[Opening DATA PROVIDED section]
(** * Expense tracker: the offline-first expense screen

    A shallow embedding of the React Native component [App] of the
    expense screen that synchronises with a backend (the variant with
    [checkNetworkStatus], [syncWithBackend] and [retrySync]), and the
    properties of its handlers.

    How the component is read.  [App] is a function component: each
    render binds [expenses], [isOnline], [title], [amount] and [category]
    to the values of that render, and every handler created by the render
    closes over these constants.  A setter ([setExpenses], [setIsOnline],
    ...) stores the value for the next render; it never changes what the
    running handler reads.  The embedding keeps the two apart: the render
    is a read-only record, the stored values are part of the world that
    the handlers thread. *)

From Stdlib Require Import String Ascii List ZArith QArith Bool Arith Lia.
From Stdlib Require Import DecimalString.
Import ListNotations.
Close Scope Q_scope.
Open Scope string_scope.
Open Scope list_scope.

(** ** JavaScript values used by the component *)

Module Js.

(** A [number]: finite values are kept as reduced fractions; rounding to
    binary64 is modelled only where it changes a comparison with zero or
    finiteness (overflow to Infinity, underflow to zero). *)
Inductive number :=
| NaN
| Infinity (negative : bool)
| Finite (q : Q).

Definition isNaN (x : number) : bool :=
  match x with NaN => true | _ => false end.

(** [x <= 0] *)
Definition le0 (x : number) : bool :=
  match x with
  | NaN => false
  | Infinity negative => negative
  | Finite q => Qle_bool q 0
  end.

Definition isFinite (x : number) : bool :=
  match x with Finite _ => true | _ => false end.

(** White space and line terminators among the code units below 256:
    TAB, LF, VT, FF, CR, SP and NBSP. *)
Definition isWhiteSpace (c : ascii) : bool :=
  let n := nat_of_ascii c in
  ((9 <=? n)%nat && (n <=? 13)%nat) || (n =? 32)%nat || (n =? 160)%nat.

Fixpoint trimStart (s : string) : string :=
  match s with
  | EmptyString => EmptyString
  | String c r => if isWhiteSpace c then trimStart r else s
  end.

Fixpoint trimEnd (s : string) : string :=
  match s with
  | EmptyString => EmptyString
  | String c r =>
      match trimEnd r with
      | EmptyString => if isWhiteSpace c then EmptyString else String c EmptyString
      | r' => String c r'
      end
  end.

(** [s.trim()] *)
Definition trim (s : string) : string := trimEnd (trimStart s).

(** Truthiness of a string: only the empty string is falsy. *)
Definition truthy (s : string) : bool :=
  match s with EmptyString => false | _ => true end.

(** *** [parseFloat] *)

Definition digit (c : ascii) : option Z :=
  let n := nat_of_ascii c in
  if ((48 <=? n)%nat && (n <=? 57)%nat)%bool then Some (Z.of_nat (n - 48)) else None.

(** The longest run of decimal digits at the head of [s]: its value
    appended to [acc], how many digits were read, and the rest. *)
Fixpoint takeDigits (s : string) (acc : Z) (count : nat) : Z * nat * string :=
  match s with
  | EmptyString => (acc, count, s)
  | String c r =>
      match digit c with
      | Some d => takeDigits r (10 * acc + d) (S count)
      | None => (acc, count, s)
      end
  end.

(** The exponent part [e[+-]digits] when [s] starts with one, else 0. *)
Definition exponentPart (s : string) : Z :=
  match s with
  | String c r =>
      if (Ascii.eqb c "e" || Ascii.eqb c "E")%bool then
        match r with
        | String "+" r' =>
            let '(v, n, _) := takeDigits r' 0 0 in
            match n with O => 0 | _ => v end
        | String "-" r' =>
            let '(v, n, _) := takeDigits r' 0 0 in
            match n with O => 0 | _ => - v end
        | _ =>
            let '(v, n, _) := takeDigits r 0 0 in
            match n with O => 0 | _ => v end
        end
      else 0
  | EmptyString => 0
  end%Z.

(** The number value of the non-negative decimal [m * 10^e], with the
    sign applied after rounding: at or above 2^1024 - 2^970 the nearest
    binary64 is Infinity, at or below 2^-1075 it is zero. *)
Definition roundDecimal (negative : bool) (m e : Z) : number :=
  let q : Q :=
    if (0 <=? e)%Z then inject_Z (m * 10 ^ e)
    else Qmake m (Z.to_pos (10 ^ (- e))) in
  if Qle_bool (inject_Z (2 ^ 1024 - 2 ^ 970)) q then Infinity negative
  else if Qle_bool q (Qmake 1 (Z.to_pos (2 ^ 1075))) then Finite 0
  else Finite (Qred (if negative then Qopp q else q)).

Definition unsignedLiteral (negative : bool) (s : string) : number :=
  if String.prefix "Infinity" s then Infinity negative
  else
    let '(vi, ni, r1) := takeDigits s 0 0 in
    let '(v, nf, r2) :=
      match r1 with
      | String "." r => takeDigits r vi 0
      | _ => (vi, O, r1)
      end in
    match ni, nf with
    | O, O => NaN
    | _, _ => roundDecimal negative v (exponentPart r2 - Z.of_nat nf)
    end.

(** [parseFloat(s)]: leading white space is skipped, then the longest
    prefix that is a decimal literal is converted; [NaN] when there is
    none. *)
Definition parseFloat (s : string) : number :=
  match trimStart s with
  | String "+" r => unsignedLiteral false r
  | String "-" r => unsignedLiteral true r
  | r => unsignedLiteral false r
  end.

(** What a numeric field of a record holds: a number, or [null]. *)
Inductive value :=
| Num (n : number)
| Null.

(** [JSON.parse(JSON.stringify(x))] of a numeric field: a finite number
    comes back, a non-finite one is written as [null]. *)
Definition throughJson (x : value) : value :=
  match x with
  | Num (Finite q) => Num (Finite q)
  | _ => Null
  end.

(** [n.toString()] of a non-negative integer. *)
Definition toString (n : N) : string := NilZero.string_of_uint (N.to_uint n).

(** [s.substr(start, length)] for non-negative arguments. *)
Definition substr (start length : nat) (s : string) : string :=
  String.substring start length s.

End Js.

Coercion Js.Num : Js.number >-> Js.value.

(** ** Data model *)

(** [interface Expense]; [synced] and [backendId] are optional fields. *)
Module Expense.
Record t := mk {
  id : string;
  title : string;
  amount : Js.value;
  category : string;
  date : string;
  synced : option bool;
  backendId : option Z
}.

(** [!exp.synced]: the field is absent or false. *)
Definition unsynced (exp : t) : bool :=
  match synced exp with Some true => false | _ => true end.

(** [{ ...expense, synced: true }] *)
Definition markSynced (exp : t) : t :=
  mk (id exp) (title exp) (amount exp) (category exp) (date exp)
     (Some true) (backendId exp).

(** [{ ...exp, synced: true, backendId: json.id }] *)
Definition confirm (jsonId : option Z) (exp : t) : t :=
  mk (id exp) (title exp) (amount exp) (category exp) (date exp)
     (Some true) jsonId.

(** [JSON.parse(JSON.stringify(exp))]: strings, booleans, integers and
    absent fields come back as they were; the amount goes through
    [Js.throughJson]. *)
Definition throughJson (exp : t) : t :=
  mk (id exp) (title exp) (Js.throughJson (amount exp)) (category exp)
     (date exp) (synced exp) (backendId exp).
End Expense.

(** The values one render of [App] binds with [useState]. *)
Record Render := mkRender {
  expenses : list Expense.t;
  title : string;
  amount : string;
  category : string;
  isOnline : bool;
  isLoading : bool
}.

(** The body of a response, as far as the component reads it:
    [json.status], [json.expenseList], [json.id] and [json.message]. *)
Record Json := mkJson {
  status : bool;
  expenseList : option (list Expense.t);
  jsonId : option Z;
  message : option string
}.

(** A response that arrived: [response.ok], and what [response.json()]
    resolves to ([None] when it rejects). *)
Record Response := mkResponse {
  ok : bool;
  body : option Json
}.

(** How a [fetch] settles. *)
Inductive Fetched :=
| Rejected
| Arrived (response : Response).

(** [expenseToDelete.backendId || id]: the identifier sent with a delete. *)
Inductive DeleteId :=
| ByBackendId (n : Z)
| ById (s : string).

Inductive AlertType := SUCCESS | DANGER | WARNING.

(** What a handler does to the outside, in the order it happens; console
    output and the opening of the dialog are left out. *)
Inductive Event :=
| Probe                                   (* the GET of [checkNetworkStatus] *)
| LoadExpenses                            (* GET /ExpenseTracker/LoadExpenses *)
| SaveExpenses (expense : Expense.t)      (* POST /ExpenseTracker/SaveExpenses *)
| DeleteExpenses (deleteId : DeleteId)    (* DELETE /ExpenseTracker/DeleteExpenses *)
| SetItem (value : list Expense.t)        (* AsyncStorage.setItem(STORAGE_KEY, ...) *)
| GetItem                                 (* AsyncStorage.getItem(STORAGE_KEY) *)
| ToastShow (type : AlertType) (toastTitle textBody : string)
| DialogHide.

(** What the outside answers.  The n-th [fetch] settles as [net n]; the
    n-th probe loses the race against its 5000 ms timer when
    [timerFirst n]; the n-th [setItem] and [getItem] reject when
    [setItemFails n] and [getItemFails n].  The clock, the random source
    and the locale date are read by [addExpense]. *)
Record Env := mkEnv {
  net : nat -> Fetched;
  timerFirst : nat -> bool;
  setItemFails : nat -> bool;
  getItemFails : nat -> bool;
  now : N;                      (* Date.now() *)
  random36 : string;            (* Math.random().toString(36) *)
  today : string                (* new Date().toLocaleDateString() *)
}.

(** The world a handler threads: the values stored by the setters, the
    list last written under [STORAGE_KEY] (the blob is kept as the list
    that was serialised; a read parses it back, see [getItem]), the
    events so far, and how many requests of each kind were made. *)
Record World := mkWorld {
  state : Render;
  storage : option (list Expense.t);
  trace : list Event;
  fetches : nat;
  probes : nat;
  setItems : nat;
  getItems : nat
}.

(** ** Handlers as computations that may throw *)

Inductive Completion (A : Type) :=
| Normal (a : A)
| Throw.
Arguments Normal {A} a.
Arguments Throw {A}.

Definition M (A : Type) : Type := Env -> World -> Completion A * World.

Definition ret {A} (a : A) : M A := fun _ w => (Normal a, w).

Definition bind {A B} (m : M A) (k : A -> M B) : M B :=
  fun env w =>
    match m env w with
    | (Normal a, w') => k a env w'
    | (Throw, w') => (Throw, w')
    end.

Definition throw {A} : M A := fun _ w => (Throw, w).

(** [try { body } catch { handler }] *)
Definition tryCatch {A} (body handler : M A) : M A :=
  fun env w =>
    match body env w with
    | (Normal a, w') => (Normal a, w')
    | (Throw, w') => handler env w'
    end.

(** [try { body } finally { final }], for a [final] that does not throw *)
Definition tryFinally {A} (body : M A) (final : M unit) : M A :=
  fun env w =>
    match body env w with
    | (r, w') => (r, snd (final env w'))
    end.

Declare Scope js_scope.
Delimit Scope js_scope with js.
Notation "x <- m ;; k" := (bind m (fun x => k))
  (at level 61, m at next level, right associativity) : js_scope.
Notation "m ;; k" := (bind m (fun _ => k))
  (at level 61, right associativity) : js_scope.
Notation "'try' b 'catch' h" := (tryCatch b h)
  (at level 62, b at level 61, h at level 61) : js_scope.
Open Scope js_scope.

Definition emit (e : Event) (w : World) : World :=
  mkWorld (state w) (storage w) (trace w ++ [e])
          (fetches w) (probes w) (setItems w) (getItems w).

Definition withState (f : Render -> Render) : M unit :=
  fun _ w =>
    (Normal tt,
     mkWorld (f (state w)) (storage w) (trace w)
             (fetches w) (probes w) (setItems w) (getItems w)).

Definition setExpenses (v : list Expense.t) : M unit :=
  withState (fun s => mkRender v (title s) (amount s) (category s) (isOnline s) (isLoading s)).
Definition setTitle (v : string) : M unit :=
  withState (fun s => mkRender (expenses s) v (amount s) (category s) (isOnline s) (isLoading s)).
Definition setAmount (v : string) : M unit :=
  withState (fun s => mkRender (expenses s) (title s) v (category s) (isOnline s) (isLoading s)).
Definition setCategory (v : string) : M unit :=
  withState (fun s => mkRender (expenses s) (title s) (amount s) v (isOnline s) (isLoading s)).
Definition setIsOnline (v : bool) : M unit :=
  withState (fun s => mkRender (expenses s) (title s) (amount s) (category s) v (isLoading s)).
Definition setIsLoading (v : bool) : M unit :=
  withState (fun s => mkRender (expenses s) (title s) (amount s) (category s) (isOnline s) v).

(** [Toast.show({ type, title, textBody })] *)
Definition toast (type : AlertType) (toastTitle textBody : string) : M unit :=
  fun _ w => (Normal tt, emit (ToastShow type toastTitle textBody) w).

Definition dialogHide : M unit :=
  fun _ w => (Normal tt, emit DialogHide w).

(** [await fetch(...)]: the request goes out, and the call throws when the
    promise rejects. *)
Definition fetch (request : Event) : M Response :=
  fun env w =>
    let w' := mkWorld (state w) (storage w) (trace w ++ [request])
                      (S (fetches w)) (probes w) (setItems w) (getItems w) in
    match net env (fetches w) with
    | Rejected => (Throw, w')
    | Arrived response => (Normal response, w')
    end.

(** [await Promise.race([fetchPromise, timeoutPromise])] of the probe. *)
Definition raceProbe : M Response :=
  fun env w =>
    let w' := mkWorld (state w) (storage w) (trace w ++ [Probe])
                      (S (fetches w)) (S (probes w)) (setItems w) (getItems w) in
    if timerFirst env (probes w) then (Throw, w')
    else
      match net env (fetches w) with
      | Rejected => (Throw, w')
      | Arrived response => (Normal response, w')
      end.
[Closing DATA PROVIDED section]
§ **REQUIRED WORK**:
If a line in the records above holds the string "written", copy it.

§ **TASK ANSWER**:
    comes back, a non-finite one is written as [null]. *)
    list last written under [STORAGE_KEY] (the blob is kept as the list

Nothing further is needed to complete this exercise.